Aliaa Al-Korachi, Mardi, 04 février 2020

Rejetant le plan de paix de Donald Trump, les Palestiniens se tournent désormais vers la diplomatie. Le président Abbas doit se rendre prochainement au Conseil de sécurité de l’Onu, et à l’Union européenne.

Les scénarios

Reporté à plusieurs reprises, le volet politique du plan de paix américain a été finalement dévoilé le 28 janvier 2020. Dans l’East Room de la Maison Blanche, devant les projecteurs, Donald Trump a présenté, au côté du premier ministre israélien, Benyamin Netanyahu, les grandes lignes de son plan de paix, le qualifiant d’un plan « gagnant-gagnant ». Le volet économique avait été présenté le 26 juin 2019 lors de la conférence de Manama à Bahreïn par Jared Kushner, l’un des architectes du plan, qui a affirmé « qu’en rejetant ce deal, les Palestiniens rateraient encore une opportunité ».

En quoi consiste le plan américain ? Et quelle est la carte de la Palestine ? L’Etat palestinien, proposé par le plan Trump comprend la bande de Gaza, des portions de la Cisjordanie et deux territoires enclavés dans le désert du Néguev, dont l’un serait une zone industrielle « high tech ». La capitale de la future Palestine, selon le plan, se situe dans les faubourgs de la Ville Sainte, à l’est. Le plan prévoit également un tunnel reliant la Cisjordanie à la Bande de Gaza. « L’Etat palestinien autour duquel nous avons accepté de négocier représente 22% de la Palestine historique, alors que celui proposé par le plan Trump ne dépasse pas les 10 ou 15% dans les meilleurs cas », affirme Barakat Al-Fara, ancien ambassadeur palestinien en Egypte (voir entretien). Le plan américain propose un délai de 4 ans pour la création d’un Etat palestinien. Et selon Trump, les Palestiniens n’auraient droit à un Etat qu’après avoir accepté une liste de « conditions ». Parmi celles-ci, le fait que l’Etat palestinien soit démilitarisé, sans souveraineté sur Jérusalem-Est, que les colonies ne soient pas démantelées et qu’il n’y ait pas de retour aux réfugiés (voir page 5).

Selon le politologue Ahmad Sayed Ahmad, expert au CEPS d'Al-Ahram, « c’est un alignement sans précédent sur les positions israéliennes. Ces propositions ne sont qu’une nouvelle version de la vision de la droite israélienne dirigée par Netanyahu ». En fait, au cours des deux dernières années, plusieurs autres mesures américaines favorables à Israël ont été prises: reconnaissance de Jérusalem en tant que capitale d’Israël et la souveraineté israélienne sur le Golan occupé, fin des subventions à l’Autorité palestinienne et à l’UNRWA, fermeture des bureaux de l’Organisation de Libération de la Palestine (OLP) à Washington.

Refus arabe

Le plan américain a déclenché un refus arabe unanime. « Ce plan n’apporte ni stabilité, ni paix.
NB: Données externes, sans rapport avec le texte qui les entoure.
Lemma step_snapshot y a n m ms r' rf' effs es :
  sys_inv y a → isNode N n → y.(sy_reader) n = AtReceive → y.(sy_chan) n = m :: ms →
  m.(SnapshotValid) = true →
  handleSnapshot (E:=Effect) m (y.(sy_rsm) n, y.(sy_world).(w_node) n) = Some (tt, (r', rf'), effs) →
  es ≡ₚ sends effs →
  sys_inv (readerMoved y n r' ms (AtSend es ThenReceive)) a.
Proof.
  intros Hy Hn Hrd Hch Hv Hrun Hes. pose proof (si_replica _ _ Hy n Hn) as R.
  apply handleSnapshot_inv in Hrun as (Hres & Hla & Hme & Hret). apply sys_inv_moved; [done..|].
  pose proof (retries_ok _ _ _ _ _ _ _ _ _ _ ThenReceive R Hret Hes) as Hsend.
  destruct R as [Hs (T & p & i & Hp & Hi & [_ Hsm] & Hst) Hm Hpend _], Hret as [Hfew _].
  rewrite Hrd, Hch in *. split; [done| |congruence|eauto|done].
  inversion Hst as [|? e ? ? ? ? ? ? ? ? ?|? k ? ? ? Hk _ Hidx Hsnap Hst']; subst; [congruence|].
  destruct (stateAt_later s0 p i k) as [reqs Hreqs]; [lia|].
  exists T, p, k. split; [done|]. split; [lia|]. split; [|done]. split; [lia|]. split; [|done].
  rewrite Hsm, Hreqs in *. rewrite (restore_later _ reqs) in Hres by done. by injection Hres as <-.
Qed.

Lemma step_command y a n m ms r' rf' effs admitted :
  sys_inv y a → isNode N n → y.(sy_reader) n = AtReceive → y.(sy_chan) n = m :: ms →
  m.(SnapshotValid) = false →
  handleCommand_admit (E:=Effect) m (y.(sy_rsm) n, y.(sy_world).(w_node) n)
    = Some (admitted, (r', rf'), effs) →
  sys_inv (readerMoved y n r' ms (admittedTo m.(CommandIndex) admitted)) a.
Proof.
  intros Hy Hn Hrd Hch Hv Hrun. pose proof (si_replica _ _ Hy n Hn) as R. apply sys_inv_moved; [done..|].
  destruct R as [Hs (T & p & i & Hp & Hi & [Hla Hsm] & Hst) Hm Hpend _]. rewrite Hrd, Hch in *.
  inversion Hst as [|? e ? ? ? He _ _ Hidx Hcmd Hst'|]; subst; [|congruence].
  pose proof (lookup_lt_Some _ _ _ He). unfold handleCommand_admit in Hrun.
  pose proof (stateAt_S s0 p i e He) as HS. rewrite <-Hcmd in HS.
  destruct m.(am_Command) as [| | | | | | |m' id req] eqn:Hc; simpl in HS.
  8:{ rewrite bind_get in Hrun. simpl in Hrun. rewrite bool_decide_false in Hrun by lia.
      injection Hrun as <- <- <- <-. split; [done| |done|done|done].
      exists T, p, (Datatypes.S i). split; [done|]. split; [lia|]. split; [|done]. split; [simpl; lia|].
      exists i, e, m'. rewrite <-Hcmd. repeat (split; [done|]). split; [lia|done]. }
  all: injection Hrun as <- <- <- <-; split; [done| |done|done|done];
    exists T, p, (Datatypes.S i); split; [done|]; split; [lia|]; split; [|done]; split; [lia|];
    by rewrite HS.
Qed.

Lemma step_invalid y a n m ms :
  sys_inv y a → isNode N n → y.(sy_chan) n = m :: ms →
  m.(SnapshotValid) = false → m.(CommandValid) = false → False.
Proof.
  intros Hy Hn Hch Hs Hc. destruct (si_replica _ _ Hy n Hn) as [_ (T & p & i & _ & _ & _ & Hst) _ _ _].
  rewrite Hch in Hst. inversion Hst; congruence.
Qed.

Lemma step_apply y a n index id req val r' rf' effs :
  sys_inv y a → isNode N n → y.(sy_reader) n = AtApply index id req →
  applyOp (E:=Effect) index id req (y.(sy_rsm) n, y.(sy_world).(w_node) n) = Some (val, (r', rf'), effs) →
  sys_inv (readerMoved y n r' (y.(sy_chan) n) (AtSend (sends effs) (ThenOutdated index))) a.
Proof.
  intros Hy Hn Hrd Hrun. pose proof (si_replica _ _ Hy n Hn) as R. rewrite Hrd in R.
  pose proof (run_applyOp (E:=Effect) index id req (y.(sy_rsm) n) (y.(sy_world).(w_node) n)) as Hr.
  destruct R as [Hs (T & p & i & Hp & Hi & [Hla Hpos] & Hst) Hm Hpend _].
  destruct Hpos as (k & e & m & -> & He & Hcmd & Hidx & Hsm). rewrite Hsm in Hr.
  pose proof (stateAt_S s0 p k e He) as HS. rewrite Hcmd in HS. simpl in HS.
  destruct (DoOp req (stateAt s0 p k)) as [v s'] eqn:Hdo. rewrite Hr in Hrun.
  injection Hrun as <- <- <- <-. apply sys_inv_moved; [done..|]. split; [done| |done|..].
  - exists T, p, (Datatypes.S k). split; [done|]. split; [done|]. split; [|done]. simpl.
    split; [done|]. split; [by rewrite HS|done].
  - simpl. intros k' e' [_ Hk]%lookup_delete_Some. eauto.
  - intros c x Hin%elem_of_sends. apply elem_of_answer in Hin as (e1 & He1 & <- & Hx).
    destruct (Hpend _ _ He1) as [Hid Hcall]. destruct Hx as [->|[-> Hid']]; [by apply retry_ok|].
    split; [done|]. intros _ _. rewrite Hid, Hid'.
    exists T, p, k, e, m, req. rewrite Hdo. repeat (split; [done|]).
    intros e2 He2. apply (si_known _ _ Hy). by eapply committed_known.
Qed.

Lemma step_outdated y a n index r' rf' effs es :
  sys_inv y a → isNode N n → y.(sy_reader) n = AtSend [] (ThenOutdated index) →
  notifyOutdated (E:=Effect) index (y.(sy_rsm) n, y.(sy_world).(w_node) n) = Some (tt, (r', rf'), effs) →
  es ≡ₚ sends effs →
  sys_inv (readerMoved y n r' (y.(sy_chan) n) (AtSend es (ThenCheck index))) a.
Proof.
  intros Hy Hn Hrd Hrun Hes. pose proof (si_replica _ _ Hy n Hn) as R.
  apply notifyOutdated_inv in Hrun as (Hsm & Hla & Hme & Hret). apply sys_inv_moved; [done..|].
  pose proof (retries_ok _ _ _ _ _ _ _ _ _ _ (ThenCheck index) R Hret Hes) as Hsend.
  destruct R as [Hs (T & p & i & Hp & Hi & [? Hpos] & Hst) Hm Hpend _], Hret as [Hfew _].
  rewrite Hrd in Hpos. split; [done| |congruence|eauto|done].
  exists T, p, i. split; [done|]. split; [done|]. split; [|done]. split; [lia|]. by rewrite Hsm.
Qed.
Il sème les graines de 100 ans de conflit et de souffrance », a dénoncé le secrétaire général de la Ligue arabe, Ahmad Aboul-Gheit, lors de la réunion extraordinaire des ministres arabes des Affaires étrangères, le 1er février, au Caire. Réunion qui a eu lieu à la demande du président palestinien, Mahmoud Abbas, deux jours après l’annonce du plan par le président Donald Trump. « Nous étudions minutieusement la vision américaine et sommes ouverts à tous les efforts sérieux en faveur de la paix. Mais une lecture préliminaire du plan américain montre une grave violation des droits légitimes des Palestiniens », a ajouté Aboul-Gheit. Dans un communiqué en 8 points publié à l’issue de cette réunion, les pays arabes ont unanimement rejeté le plan américain en insistant sur le fait « qu’une paix juste et durable ne peut pas être réalisée en légitimant l’occupation israélienne depuis 1967 ». Réunie à Djeddah, l’Organisation de la Coopération Islamique (OCI), composée de 57 membres, a rejeté dans un communiqué le plan « américano-israélien qui ne répond pas aux aspirations minimales et aux droits légitimes du peuple palestinien ». Le plan américain a également suscité des réactions négatives à travers le monde. « Les initiatives unilatérales ne sont pas automatiquement performantes », a déclaré Jean Yves Le Drian, chef de la diplomatie française. « A présent, Israël a la voie libre pour annexer la vallée du Jourdain et les colonies israéliennes en Cisjordanie occupée, et pour accélérer la judaïsation de Jérusalem-Est et de donner le feu vert aux colons et aux extrémistes juifs pour prendre d’assaut la mosquée Al-Aqsa », explique le politologue Ahmad Sayed Ahmad.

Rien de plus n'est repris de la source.